Given the high risk of harm to consumers due to issues and stress associated with the pandemic, the CFPB has been proactive in raising awareness of debt collection issues. The CFPB, in conjunction with state and federal partners, has released tips to help consumers navigate housing, student loan and federal relief options; manage their finances; and get answers to other pressing financial questions that are particularly relevant given the COVID-19 pandemic. This included an interactive online educational tool called “Ask CFPB,” which helps consumers, in English and Spanish, get their financial questions answered and received nearly 2 million views and downloads.

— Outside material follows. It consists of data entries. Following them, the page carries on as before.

(* ===== verification/Snapshot.v ===== *)
(** * Snapshots of a world: [pkg/simulation/snapshot.go]

    A snapshot gathers the serialised parts of a world with its provenance and a checksum;
    restoring validates it, checks the provenance, and overwrites the world part by part. *)

From S2P Require Import Prelude Float64 Rng Entity GoValues Interning Component Store Tags Heap.
From S2P Require Import Events World.
Local Open Scope Z_scope.

(* pkg/simulation/snapshot.go:12-15 EngineVersion *)
Definition EngineVersion : string := "0.1.0".
(* pkg/simulation/snapshot.go:17-19 SnapshotSchemaVersion *)
Definition SnapshotSchemaVersion : Z := 1.

(* pkg/simulation/snapshot.go:30-35 tagSnapshot *)
Record tagSnapshot := mkTagSnap { tsn_Names : list string; tsn_Sets : gmap EntityID (list Z) }.

(* pkg/simulation/snapshot.go:44-69 Snapshot *)
Record Snapshot := mkSnap {
  sn_SchemaVersion : Z;
  sn_EngineVersion : string;
  sn_Checksum : string;
  sn_SimulationID : string;
  sn_ModelID : string;
  sn_ModelVersion : string;
  sn_Seed : Z;
  sn_Mode : string;
  sn_Tick : Z;
  sn_Time : float64;
  sn_Entities : entityManagerState;
  sn_Components : list componentSnapshot;
  sn_Tags : tagSnapshot;
  sn_Resources : list resourceSnapshot;
  sn_ModelConfig : rawJSON;
  sn_Events : eventQueueState;
}.

Definition with_checksum (s : Snapshot) (sum : string) : Snapshot :=
  mkSnap (sn_SchemaVersion s) (sn_EngineVersion s) sum (sn_SimulationID s) (sn_ModelID s)
    (sn_ModelVersion s) (sn_Seed s) (sn_Mode s) (sn_Tick s) (sn_Time s) (sn_Entities s)
    (sn_Components s) (sn_Tags s) (sn_Resources s) (sn_ModelConfig s) (sn_Events s).

Definition with_config (s : Snapshot) (raw : rawJSON) : Snapshot :=
  mkSnap (sn_SchemaVersion s) (sn_EngineVersion s) (sn_Checksum s) (sn_SimulationID s)
    (sn_ModelID s) (sn_ModelVersion s) (sn_Seed s) (sn_Mode s) (sn_Tick s) (sn_Time s)
    (sn_Entities s) (sn_Components s) (sn_Tags s) (sn_Resources s) raw (sn_Events s).

(** The encoder and the hash the checksum is made of: [json.Marshal] of a [Snapshot] and
    hexadecimal SHA-256. *)
Class Checksummer := {
  json_MarshalSnapshot : Snapshot → result rawJSON;
  sha256_hex : rawJSON → string;
}.

(* pkg/simulation/snapshot.go:186-195 modeFromString *)
Definition modeFromString (s : string) : result Mode :=
  if decide (s = "tick"%string) then Ok ModeTick
  else if decide (s = "event"%string) then Ok ModeEvent
  else Err (Errorf "simulation: snapshot has unknown mode").

Section snapshot.
Context `{R : GoRuntime} `{K : Checksummer}.

(* pkg/simulation/snapshot.go:71-82 Snapshot.computeChecksum *)
Definition computeChecksum (s : Snapshot) : result string :=
  let clone := with_checksum s "" in
  try! b := json_MarshalSnapshot clone in Ok (sha256_hex b).

(* pkg/simulation/snapshot.go:84-101 Snapshot.Validate *)
Definition Validate (s : Snapshot) : result unit :=
  if negb (sn_SchemaVersion s =? SnapshotSchemaVersion) then
    Err (Errorf "simulation: snapshot schema version unsupported")
  else if decide (sn_EngineVersion s ≠ EngineVersion) then
    Err (Errorf "simulation: snapshot engine version unsupported")
  else
    try! want := computeChecksum s in
    if decide (sn_Checksum s ≠ want) then
      Err (Errorf "simulation: snapshot checksum mismatch (corrupted)")
    else Ok tt.

(** The snapshot of a world before its checksum is filled in. *)
(* pkg/simulation/snapshot.go:121-137 World.Snapshot *)
Definition assembled (w : World) (components : list componentSnapshot) (resources : list resourceSnapshot)
    (events : eventQueueState) : Snapshot :=
  mkSnap SnapshotSchemaVersion EngineVersion "" (md_SimulationID (w_Meta w))
    (md_ModelID (w_Meta w)) (md_ModelVersion (w_Meta w)) (md_Seed (w_Meta w))
    (Mode__String (md_Mode (w_Meta w))) (Clock__Tick (w_Clock w)) (Clock__Time (w_Clock w))
    (EntityManager__snapshot (w_Entities w)) components
    (mkTagSnap (TagRegistry__snapshot (w_Tags w)) (TagStore__snapshot (w_TagStore w)))
    resources "" events.

(* pkg/simulation/snapshot.go:103-143 World.Snapshot *)
Definition World__Snapshot (w : World) : result Snapshot :=
  try! components := ComponentStore__Snapshot (w_Components w) in
  try! resources := ResourceRegistry__snapshot (w_Resources w) in
  let payloadTypes := World__payloadTypeSet w in
  try! events := EventQueue__snapshot (w_Events w) payloadTypes in
  let s := assembled w components resources events in
  try! checksum := computeChecksum s in
  Ok (with_checksum s checksum).

(** The part of [Restore] that precedes the first write. *)
Definition check_snapshot (w : World) (s : Snapshot) : result Mode :=
  try! _ := Validate s in
  if decide (sn_ModelID s ≠ md_ModelID (w_Meta w) ∨ sn_ModelVersion s ≠ md_ModelVersion (w_Meta w))
  then Err (Errorf "simulation: snapshot model does not match world model")
  else if negb (sn_Seed s =? md_Seed (w_Meta w)) then
    Err (Errorf "simulation: snapshot seed does not match world seed")
  else modeFromString (sn_Mode s).

(** The writes of [Restore]; an error leaves the parts written before it. *)
Definition overwrite (w : World) (s : Snapshot) (mode : Mode) : outcome (World * result unit) :=
  let! em := EntityManager__restore (sn_Entities s) in
  let w := set_Entities w em (w_revision w) in
  let! (cs, r) := ComponentStore__Restore (w_Components w) (sn_Components s) in
  let w := set_Components w cs (w_revision w) in
  match r with
  | Err e => Done (w, Err e)
  | Ok _ =>
      let w := set_Tags w (TagRegistry__restore (w_Tags w) (tsn_Names (sn_Tags s))) in
      let w := set_TagStore w (TagStore__restore (w_TagStore w) (tsn_Sets (sn_Tags s))) in
      let '(rr, r) := ResourceRegistry__restore (w_Resources w) (sn_Resources s) in
      let w := set_Resources w rr in
      match r with
      | Err e => Done (w, Err e)
      | Ok _ =>
          let w := set_Clock w (Clock__Set (w_Clock w) (sn_Tick s) (sn_Time s)) in
          let! (q, r) := EventQueue__restore (w_Events w) (sn_Events s) (World__payloadTypeSet w) in
          let w := set_Events w q in
          match r with
          | Err e => Done (w, Err e)
          | Ok _ =>
              let meta := mkMeta (sn_SimulationID s) (md_ModelID (w_Meta w))
                (md_ModelVersion (w_Meta w)) (md_Seed (w_Meta w)) mode in
              Done (set_Meta w meta (bump (w_revision w)), Ok tt)
          end
      end
  end.

(* pkg/simulation/snapshot.go:145-184 World.Restore *)
Definition World__Restore (w : World) (s : Snapshot) : outcome (World * result unit) :=
  match check_snapshot w s with
  | Err e => Done (w, Err e)
  | Ok mode => overwrite w s mode
  end.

The CFPB also continued its research, marketing monitoring and awareness efforts and released the results of its quantitative online survey of over 8,000 respondents to test multiple versions of disclosures to support understanding of prescribed debt. and recovery which helped inform the final CFPB rules. on debt collection that were issued in the last quarter of 2020. In October 2020, the CFPB issued a final rule focused largely on debt collection communications. In December 2020, the CFPB finalized a second rule focused largely on debt collection disclosures.

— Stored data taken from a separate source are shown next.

Lemma bucket_ok levels (m : nat) :
  Forall (λ l, 1 ≤ l ≤ Z.of_nat m) levels →
  ofold (λ out il, let! cur := index out (il.2 - 1) in
                   assign out (il.2 - 1) (cur ++ [Z.of_nat il.1]))
        (replicate m []) (imap pair levels)
  = Done ((λ k : nat, at_level levels (Z.of_nat k + 1)) <$> seq 0 m).
Proof.
  induction levels as [|x levels IH] using rev_ind; intros Hall.
  { cbn. f_equal. apply list_eq. intros k. rewrite list_lookup_fmap.
    destruct (decide (k < m)%nat).
    - rewrite lookup_replicate_2, lookup_seq_lt by lia. done.
    - rewrite !lookup_ge_None_2; [done|rewrite length_seq; lia|rewrite length_replicate; lia]. }
  apply Forall_app in Hall as [Hall [Hx _]%Forall_cons]. rewrite imap_app, ofold_app, IH by done.
  cbn. rewrite Nat.add_0_r.
  set (bs := _ <$> _).
  assert (bs !! Z.to_nat (x - 1) = Some (at_level levels x)) as Hb.
  { unfold bs. rewrite list_lookup_fmap, lookup_seq_lt by lia. cbn. do 2 f_equal. lia. }
  rewrite (proj2 (index_Done bs (x - 1) (at_level levels x))) by (split; [lia|done]). cbn [obind].
  rewrite assign_in_range by (unfold len, bs; rewrite length_fmap, length_seq; lia). cbn [obind].
  f_equal. apply list_eq. intros k. rewrite list_lookup_fmap.
  destruct (decide (k < m)%nat) as [Hk|Hk]; last first.
  { rewrite !lookup_ge_None_2; [done|rewrite length_seq; lia|].
    rewrite length_insert. unfold bs. rewrite length_fmap, length_seq. lia. }
  rewrite lookup_seq_lt by done. cbn. rewrite at_level_snoc.
  destruct (decide (k = Z.to_nat (x - 1))) as [->|Hne].
  - rewrite list_lookup_insert_eq by (unfold bs; rewrite length_fmap, length_seq; lia).
    replace (Z.of_nat (Z.to_nat (x - 1)) + 1) with x by lia. by rewrite decide_True.
  - rewrite list_lookup_insert_ne by done. unfold bs.
    rewrite list_lookup_fmap, lookup_seq_lt by done. cbn.
    rewrite decide_False by lia. by rewrite app_nil_r.
Qed.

FTC 2020 Activity Snapshot

Investigations and litigation were at the heart of the FTC’s debt collection work in 2020. Last year, the FTC filed or resolved seven debt collection cases against nearly 40 defendants, resulting in $ 26 million in judgments. .

Working with three other federal agencies and partners in more than 15 states, the FTC also led Operation Corrupt Collector, which was a nationwide federal-state law enforcement sweep and awareness initiative targeting debt collection. phantom debt, where the debt may have been entirely fabricated. , and abusive and threatening debt collection practices. Operation Corrupt Collector has led to over 50 legal challenges against some of the most predatory and egregious debt collection tactics. As part of Operation Corrupt Collector, the FTC has released a new online dashboard that provides a state breakdown of consumer debt collection complaints received through the FTC’s Consumer Sentinel network.

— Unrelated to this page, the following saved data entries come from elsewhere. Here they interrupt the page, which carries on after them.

(* ===== verification/Lifecycle.v ===== *)
(** * The lifecycle under concurrency: [pkg/simulation/runtime.go]

    [Start] runs the loop in a goroutine while other goroutines call [Pause], [Resume], [Stop],
    [Start] again, or cancel the context.  Every critical section of [runtime.go] is one atomic
    transition here; a state records the shared fields and, for every run begun so far, where
    its loop stands, whether its context is cancelled and whether its watcher still waits. *)

From S2P Require Import Prelude Float64 GoValues World Runtime.

(** Where the loop of a run stands. *)
Inductive Pc :=
  | AtStart                          (** begun, [s.cancel] not yet set *)
  | AtTop                            (** before the state check *)
  | AtLimit                          (** state seen running; before [limit()] and the step *)
  | InStep                           (** inside [exec.step] *)
  | Leaving (runErr : option error)  (** the loop was left *)
  | Finalized                        (** deferred function ran up to [cancel()] *)
  | Closed.                          (** [close(done)] *)

Record RunState := mkRun {
  r_pc : Pc;
  r_cancelled : bool;
  r_watching : bool;
  r_begun : nat;                     (** steps begun *)
}.

Record LState := mkL {
  l_state : SimState;
  l_err : option error;
  l_cancel : option nat;             (** the run whose cancel function [s.cancel] holds *)
  l_runs : list RunState;
}.

(** How a step ends; [SPanic] is a panic of the model, which the deferred function recovers. *)
Inductive StepResult := SMore | SNoMore | SErr (e : error) | SPanic (e : error).

Inductive Action :=
  | ABegin
  | APrologue (i : nat)
  | ACheck (i : nat)
  | ALimit (i : nat) (b : bool)
  | AStep (i : nat) (r : StepResult)
  | AFinalize (i : nat)
  | AClose (i : nat)
  | AWatch (i : nat)
  | ACancel (i : nat)
  | APause
  | AResume
  | AStop.

Definition l0 : LState := mkL StateIdle None None [].

Definition set_run (σ : LState) (i : nat) (r : RunState) : LState :=
  mkL (l_state σ) (l_err σ) (l_cancel σ) (<[i := r]> (l_runs σ)).
Definition set_pc (r : RunState) (pc : Pc) : RunState :=
  mkRun pc (r_cancelled r) (r_watching r) (r_begun r).
Definition with_state (σ : LState) (st : SimState) : LState :=
  mkL st (l_err σ) (l_cancel σ) (l_runs σ).

(** [if s.state == StateRunning { s.state = StateCompleted }]. *)
Definition complete (st : SimState) : SimState :=
  if decide (st = StateRunning) then StateCompleted else st.
(** [if s.state == StateRunning || s.state == StatePaused { s.state = StateStopped }]. *)
Definition halt (st : SimState) : SimState :=
  if decide (st = StateRunning ∨ st = StatePaused) then StateStopped else st.

Definition cancel_run (runs : list RunState) (i : nat) : list RunState :=
  alter (λ r, mkRun (r_pc r) true (r_watching r) (r_begun r)) i runs.

(* pkg/simulation/runtime.go:285-297 Simulation.begin *)
Definition do_begin (σ : LState) : LState :=
  if decide (l_state σ = StateRunning) then σ
  else mkL StateRunning None (l_cancel σ) (l_runs σ ++ [mkRun AtStart false true 0]).

(* pkg/simulation/runtime.go:243-253 Simulation.Pause *)
Definition do_pause (σ : LState) : LState :=
  if decide (l_state σ = StateRunning) then with_state σ StatePaused else σ.

(* pkg/simulation/runtime.go:255-265 Simulation.Resume *)
Definition do_resume (σ : LState) : LState :=
  if decide (l_state σ = StatePaused) then with_state σ StateRunning else σ.

(* pkg/simulation/runtime.go:267-281 Simulation.Stop *)
Definition do_stop (σ : LState) : LState :=
  if decide (l_state σ = StateRunning ∨ l_state σ = StatePaused) then
    mkL StateStopped (l_err σ) (l_cancel σ)
      (match l_cancel σ with Some i => cancel_run (l_runs σ) i | None => l_runs σ end)
  else σ.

In 2020, the FTC also launched its first federal action to combat illegal ‘debt parking’ – when a business reports alleged debt to credit bureaus without first contacting the bank. the consumer about the debt. The consumer does not find out that the suspected debt exists when their credit report is consulted while buying a car or a house, opening a credit card or looking for a job. The case was resolved in November 2020 and included a pecuniary judgment of more than $ 24 million.

In 2020, the FTC received more than 85,000 consumer reports related to debt collection. Like the CFPB, the FTC continued to distribute educational materials and resources to consumers, in English and Spanish, on the FDCPA, including specific information on phantom debt collection to help consumers avoid debt. ” be victims of these predatory practices.

Key points to remember

Under new administration and in light of the ongoing COVID-19 pandemic and the resulting economic hardship for many Americans, the CFPB and FTC will be active regulators. The acting director of CFPB said he was prioritizing “the relief of consumers facing hardships due to COVID-19 and the related economic crisis.” We anticipate that the CFPB’s efforts will include ongoing monitoring of FDCPA violations, particularly in markets that present an increased risk and opportunity of harm to consumers due to pandemic-related issues, such as housing or the student loan collection. We also anticipate that the FTC will continue to target debt collections, including those who misuse consumers’ personal information, and we expect to see more enforcement action against debt collectors, especially those who fail. indulge in illegal parking of debts. We expect the FTC to continue its coordinated efforts with federal-state law enforcement agencies nationwide. If the appointment of Rohit Chopra as director of the CFPB is confirmed, coordination between the FTC and the CFPB is all the more expected, allowing a coordinated deployment of resources in a strengthened regulatory environment.